Skeletal muscle stem cells (MuSC) are recognized as functionally heterogeneous. Cranial MuSCs are reported to have greater proliferative and regenerative capacity when compared to the ones in the limb. A comprehensive understanding of the mechanisms underlying this functional heterogeneity is lacking. Here we used clonal analysis, live imaging and scRNA-seq to identify critical features that distinguish extraocular (EOM) from limb muscle stem cell populations. A MyogenintdTom reporter showed that the increased proliferation capacity of EOM MuSCs correlates with deferred differentiation and lower expression of the myogenic commitment gene Myod.
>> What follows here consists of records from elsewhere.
Lemma install_predefined_spec flags l : NoDup l -> Forall (fun ns => 1 <= ns <= 9) l -> forall s C, ns_inv s C -> (forall ns, ns ∈ l -> exists n, loose s C (predef ns) n) ->
  exists s' C', install_predefined flags s l = Some s' /\ ns_inv s' C' /\ C' uacpi_namespace_root = C uacpi_namespace_root ++ (predef <$> List.filter (wanted flags) l) /\
    (forall q, q <> uacpi_namespace_root -> C' q = C q) /\ forall q, same_node s s' q.
Proof.
  induction 1 as [|ns l Hns Hnd IH]; intros Hl s C Hi Hlo; cbn [install_predefined List.filter].
  { exists s, C. split_and!; [done..|by rewrite app_nil_r|done|]. intros q m Hm. by exists m. }
  apply Forall_cons in Hl as [Hr Hl]. destruct (wanted flags ns); [|apply IH; [done..|]; intros k Hk; apply Hlo; by constructor].
  assert (Hor : or_root uacpi_namespace_root = uacpi_namespace_root) by (unfold or_root; by rewrite (proj2 (Z.eqb_neq _ 0) root_nonnull)).
  destruct (Hlo ns) as [n Hln]; [constructor|]. pose proof (iv_root _ _ Hi) as (rn & Hrn & _).
  destruct (install_spec s C uacpi_namespace_root (predef ns) n Hi Hln) as (s1 & E & Hi1 & Hk); rewrite Hor in *; [by eexists|by apply not_eq_sym, Hln|]. rewrite E. cbn [mbind option_bind].
  set (C1 := set_scope _ _ _) in *. destruct (IH Hl s1 C1 Hi1) as (s2 & C2 & -> & Hi2 & HC2 & Ho2 & Hk2).
  - intros k Hin. destruct (Hlo k) as [m Hm]; [by constructor|]. assert (Hkn : predef k <> predef ns).
    { intros Heq. rewrite Forall_forall in Hl. specialize (Hl k Hin). apply predef_inj in Heq; [by subst|lia..]. }
    destruct Hm as [Hm1 Hm2 Hm3 Hm4 Hm5]. exists m. split; [|done..| |done].
    + erewrite install_frame; [exact Hm1|exact Hi|exact E|done|by rewrite Hor|rewrite Hor; apply Hm4].
    + intros q. unfold C1, set_scope. destruct (decide (q = uacpi_namespace_root)); [|apply Hm4]. rewrite not_elem_of_app, list_elem_of_singleton. split; [apply Hm4|done].
  - exists s2, C2. split; [done|]. split; [done|]. split; [rewrite HC2; unfold C1; rewrite set_scope_eq, <- app_assoc; done|]. split; [intros q Hq; rewrite Ho2 by done; unfold C1; by rewrite set_scope_ne|].
    intros q m Hm. specialize (Hk q). rewrite Hm in Hk. destruct (s1 !! q) as [m1|] eqn:Hm1; [|done]. destruct Hk as ((? & ? & ? & ?) & _). destruct (Hk2 q m1 Hm1) as (m2 & Hm2 & ? & ? & ? & ?). exists m2. split_and!; congruence.
Qed.
End Initialize.

(** When there is memory for the objects, setting the namespace up succeeds from the nodes
    the program starts with, or that taking it down leaves: afterwards the links are proper, the
    root's scope holds the predefined nodes in their order, all but [\_OSI] if the user does not
    want it, each predefined node has its name, one reference and an object. *)
Theorem namespace_set_up `{NsRoot} {W} `{NsHost W} `{NsMake W} w s ctx flags : plenty -> (forall w, (nm_lock_init w).2 = UACPI_STATUS_OK) -> apart s ->
  exists w' s' ctx' C', uacpi_initialize_namespace w s ctx flags = Some (w', s', ctx', UACPI_STATUS_OK) /\ ns_inv s' C' /\
    C' uacpi_namespace_root = uacpi_namespace_get_predefined <$> List.filter (wanted flags) [1; 2; 3; 4; 5; 6; 7; 8; 9] /\ (forall q, q <> uacpi_namespace_root -> C' q = []) /\
    forall ns, 0 <= ns <= 9 -> exists n, s' !! uacpi_namespace_get_predefined ns = Some n /\ name n = predefined_name ns /\ reference_count n = 1 /\ object n <> 0.
Proof.
  intros Hpl Hlk Ha. unfold uacpi_initialize_namespace. specialize (Hlk w). destruct (nm_lock_init w) as [w0 r0]. cbn [snd] in Hlk. subst r0. cbn [negb Z.eqb UACPI_STATUS_OK].
  destruct (init_objects_spec (seqZ UACPI_PREDEFINED_NAMESPACE_ROOT 10)) with (w := w0) (s := s) (ctx := ctx) as (w1 & s1 & ctx1 & -> & Ha1 & Hr); [done|apply Forall_forall; intros ? ?%elem_of_seqZ; unfold UACPI_PREDEFINED_NAMESPACE_ROOT in *; lia|done|].
  cbn [mbind option_bind negb Z.eqb UACPI_STATUS_OK]. change (seqZ UACPI_PREDEFINED_NAMESPACE_GPE 9) with [1; 2; 3; 4; 5; 6; 7; 8; 9].
  destruct (install_predefined_spec flags [1; 2; 3; 4; 5; 6; 7; 8; 9]) with (s := s1) (C := fun _ : Z => @nil Z) as (s2 & C2 & E & Hi2 & HC2 & Ho2 & Hk2).
  - apply (bool_decide_unpack _). vm_compute. exact I.
  - by repeat (apply Forall_cons; split; [lia|]).
  - by apply apart_inv.
  - intros ns Hns. assert (1 <= ns <= 9) by (rewrite !elem_of_cons, elem_of_nil in Hns; lia). destruct (ap_static s1 Ha1 ns) as (n & Hn & _ & Hf & _ & Hx); [lia|].
    exists n. split; [done| |split; [by eapply ap_children|done]|by intros q Hq%elem_of_nil|unfold uacpi_namespace_node_is_dangling; by rewrite Hf].
    rewrite <- predef_root. intros Heq%predef_inj; lia.
  - rewrite E. cbn [mbind option_bind]. exists w1, s2, ctx1, C2. split_and!; try done. intros ns Hns. destruct (Hr ns Hns) as (n & Hn & Hob & Hrc).
    { left. apply elem_of_seqZ. unfold UACPI_PREDEFINED_NAMESPACE_ROOT. lia. }
    destruct (ap_static s1 Ha1 ns Hns) as (n' & Hn' & Hnm & _). replace n' with n in * by congruence. destruct (Hk2 _ n Hn) as (m & Hm & Hm1 & _ & Hm2 & Hm3). exists m. by rewrite Hm1, Hm2, Hm3.
Qed.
Unexpectedly, in vitro activated EOM MuSCs expressed a large array of extracellular matrix components typical of mesenchymal non-muscle cells. Computational analysis underscored a distinct co-regulatory module, which is absent in limb MuSCs, as driver of these features. The EOM transcription factor network, with Foxc1 as key player, appears to be hardwired to EOM identity as it persists during growth, disease, and in vitro after several passages. Our findings shed light on how high-performing MuSCs regulate myogenic commitment by remodeling of their local environment and adopting properties not generally associated with myogenic cells.